A recent study published in JAMA Psychiatry analyzed brain scans and neurochemical signals from 1,154 people with attention deficit hyperactivity disorder (ADHD) and found evidence for three distinct biotypes of the condition. The researchers report that ADHD does not affect everyone’s brain activity the same way, and that each biotype appears to have different patterns of structural and chemical brain alterations.
The three biotypes identified were:
– Severe combined with emotional dysregulation
– Predominantly hyperactive/impulsive
– Predominantly inattentive
The predominantly inattentive group showed changes in brain regions tied to sustained attention and filtering distractions. The hyperactive/impulsive group showed disruption in circuitry that governs impulse braking and action regulation. These findings broadly align with clinical observations and DSM-5 symptom clusters.

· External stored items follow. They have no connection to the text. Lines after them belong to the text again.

Lemma committed_agree n c1 h1 g1 c2 h2 g2 i j rf1 rf2 x :
  safe_at n c1 h1 g1 -> safe_at n c2 h2 g2 -> extends g1 g2 ->
  nodes c1 !! i = Some rf1 -> nodes c2 !! j = Some rf2 ->
  firstIndex (log rf1) < x <= commitIndex rf1 -> firstIndex (log rf2) < x <= commitIndex rf2 ->
  is_Some (entryAt (log rf1) x) /\ entryAt (log rf1) x = entryAt (log rf2) x.
Proof.
  intros S1 S2 Hex Hi Hj Hx1 Hx2.
  destruct (node_facts _ _ _ _ S1 _ _ Hi) as (l1 & k1 & f1 & N1 & F1 & _ & _ & E1).
  destruct (node_facts _ _ _ _ S2 _ _ Hj) as (l2 & k2 & f2 & N2 & F2 & _ & _ & E2).
  destruct (committed_entry _ _ _ _ _ _ _ x N1 ltac:(lia)) as [B1 L1].
  destruct (committed_entry _ _ _ _ _ _ _ x N2 ltac:(lia)) as [B2 L2].
  rewrite E1, E2, L1, L2 by lia. split; [by apply lookup_lt_is_Some|].
  apply comparable_lookup; [|done|done]. destruct S2 as [_ HG].
  eapply known_agree; [exact HG|eapply known_extends; [exact Hex|apply N1]|apply N2].
Qed.

(** An applier that does not wait stands above its first index. *)
Lemma not_waiting rf :
  log_ok (log rf) -> applyTicket_waits rf = (rf, Ret false) -> firstIndex (log rf) <= lastApplied rf < commitIndex rf.
Proof.
  intros [_ (d & Hd & _) _]. unfold applyTicket_waits, GetFirstLog. m_exec.
  destruct (Z.leb_spec (commitIndex rf) (lastApplied rf)); [done|]. simpl.
  destruct (log rf) as [|d' lg] eqn:Hl; [done|]. injection Hd as ->. change (go_idx (d :: lg) 0) with (Ret d). simpl.
  unfold firstIndex. simpl. intros [= Hx]. apply Z.ltb_ge in Hx. lia.
Qed.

The severe combined type with emotional dysregulation showed the most widespread brain alterations, persistent emotional dysregulation over time, and preliminary signals of higher rates of mood disorder comorbidity. Neurochemically, this group showed involvement across multiple neurotransmitter systems simultaneously — including serotonin, dopamine, acetylcholine, and histamine — which may help explain why some people with ADHD do not respond well to stimulant medication alone.
Experts who were not involved in the study say the results could help move ADHD care away from a one-size-fits-all approach. If distinct neural circuits and neurotransmitter systems underlie different biotypes, then treatments tailored to those specific biological patterns could be more effective than the current standard practice of diagnosing and then prescribing stimulants with dose adjustments.

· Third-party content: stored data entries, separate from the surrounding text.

Inductive sstep (s : Sys) : Sys -> Prop :=
| ss_handler env op rf' :
    outside op = true -> op_pre (s_rf s) op -> exec env op (s_rf s) = (rf', Ret tt) ->
    sstep s (mkSys rf' (s_seq s) (woken (s_rf s) rf' (s_applier s)) (s_snaps s) (s_out s))
| ss_install env a rf' r spawned :
    op_pre (s_rf s) (OpRequestInstallSnapShot a) ->
    RequestInstallSnapShot env a (s_rf s) = (rf', Ret (r, spawned)) ->
    sstep s (mkSys rf' (s_seq s) (woken (s_rf s) rf' (s_applier s))
               (match spawned with
                | Some (i, t) => mkSnapGo i t SStart :: s_snaps s
                | None => s_snaps s
                end) (s_out s))
| ss_exit :
    s_applier s = ATop -> killed (s_rf s) = (s_rf s, Ret true) ->
    sstep s (mkSys (s_rf s) (s_seq s) AExited (s_snaps s) (s_out s))
| ss_park :
    s_applier s = ATop -> applyTicket_waits (s_rf s) = (s_rf s, Ret true) ->
    sstep s (mkSys (s_rf s) (s_seq s) AParked (s_snaps s) (s_out s))
| ss_collect batch :
    s_applier s = ATop -> applyTicket_waits (s_rf s) = (s_rf s, Ret false) ->
    applyTicket_collect (s_rf s) = (s_rf s, Ret batch) ->
    sstep s (mkSys (s_rf s) (s_seq s) (if decide (batch = []) then ATop else ACollected batch)
               (s_snaps s) (s_out s))
| ss_lock batch :
    s_applier s = ACollected batch -> s_seq s = None ->
    sstep s (mkSys (s_rf s) (Some ByApplier) (AHolding batch) (s_snaps s) (s_out s))
| ss_gate batch g :
    s_applier s = AHolding batch -> applyTicket_gate batch (s_rf s) = (s_rf s, Ret g) ->
    sstep s (match g with
             | GateWait => mkSys (s_rf s) None (ASeqParked batch) (s_snaps s) (s_out s)
             | GateSkip => mkSys (s_rf s) (s_seq s) ATop (s_snaps s) (s_out s)
             | GateSend => mkSys (s_rf s) (s_seq s) (ASending batch [] batch) (s_snaps s) (s_out s)
             end)
| ss_send batch sent e rest :
    s_applier s = ASending batch sent (e :: rest) ->
    sstep s (mkSys (s_rf s) (s_seq s) (ASending batch (sent ++ [e]) rest) (s_snaps s)
               (s_out s ++ [commandMsg e]))
| ss_finish batch sent rf' :
    s_applier s = ASending batch sent [] -> applyTicket_finish batch (s_rf s) = (rf', Ret tt) ->
    sstep s (mkSys rf' None ATop (s_snaps s) (s_out s))
| ss_snap_lock l1 i t l2 :
    s_snaps s = l1 ++ mkSnapGo i t SStart :: l2 -> s_seq s = None ->
    sstep s (mkSys (s_rf s) (Some BySnap) (s_applier s) (l1 ++ mkSnapGo i t SLocked :: l2) (s_out s))
| ss_snap_send l1 i t l2 :
    s_snaps s = l1 ++ mkSnapGo i t SLocked :: l2 ->
    sstep s (mkSys (s_rf s) (s_seq s) (s_applier s) (l1 ++ mkSnapGo i t SSent :: l2)
               (s_out s ++ [snapshotMsg (snapshot (s_rf s)) i t]))
| ss_snap_done l1 i t l2 rf' :
    s_snaps s = l1 ++ mkSnapGo i t SSent :: l2 -> installSnapshotDone i (s_rf s) = (rf', Ret tt) ->
    sstep s (mkSys rf' None (seq_woken (woken (s_rf s) rf' (s_applier s))) (l1 ++ l2) (s_out s)).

However, researchers and clinicians caution that more work is needed. The study’s correlations between neural networks and the three biotypes support ongoing research, but large, well-controlled clinical trials will be necessary to demonstrate that particular treatments or compounds benefit specific symptom clusters or biotypes.
Diagnosing ADHD involves multiple steps; there is no single test. Current treatment typically combines behavioral therapies and medication and varies by age. For children under 6, parent training in behavior management is usually the first line of care before medication. For children aged 6 and older, treatment commonly includes behavioral therapy plus medication when appropriate. Behavioral therapy helps build self-regulation skills and often involves parent training. Medications fall into stimulant and non-stimulant categories, and families should work closely with healthcare professionals to find the right approach.
The study’s authors and outside experts emphasize the promise of these findings for moving toward personalized therapeutic strategies, while also noting the need for further research to translate neurobiological subtypes into specific clinical recommendations.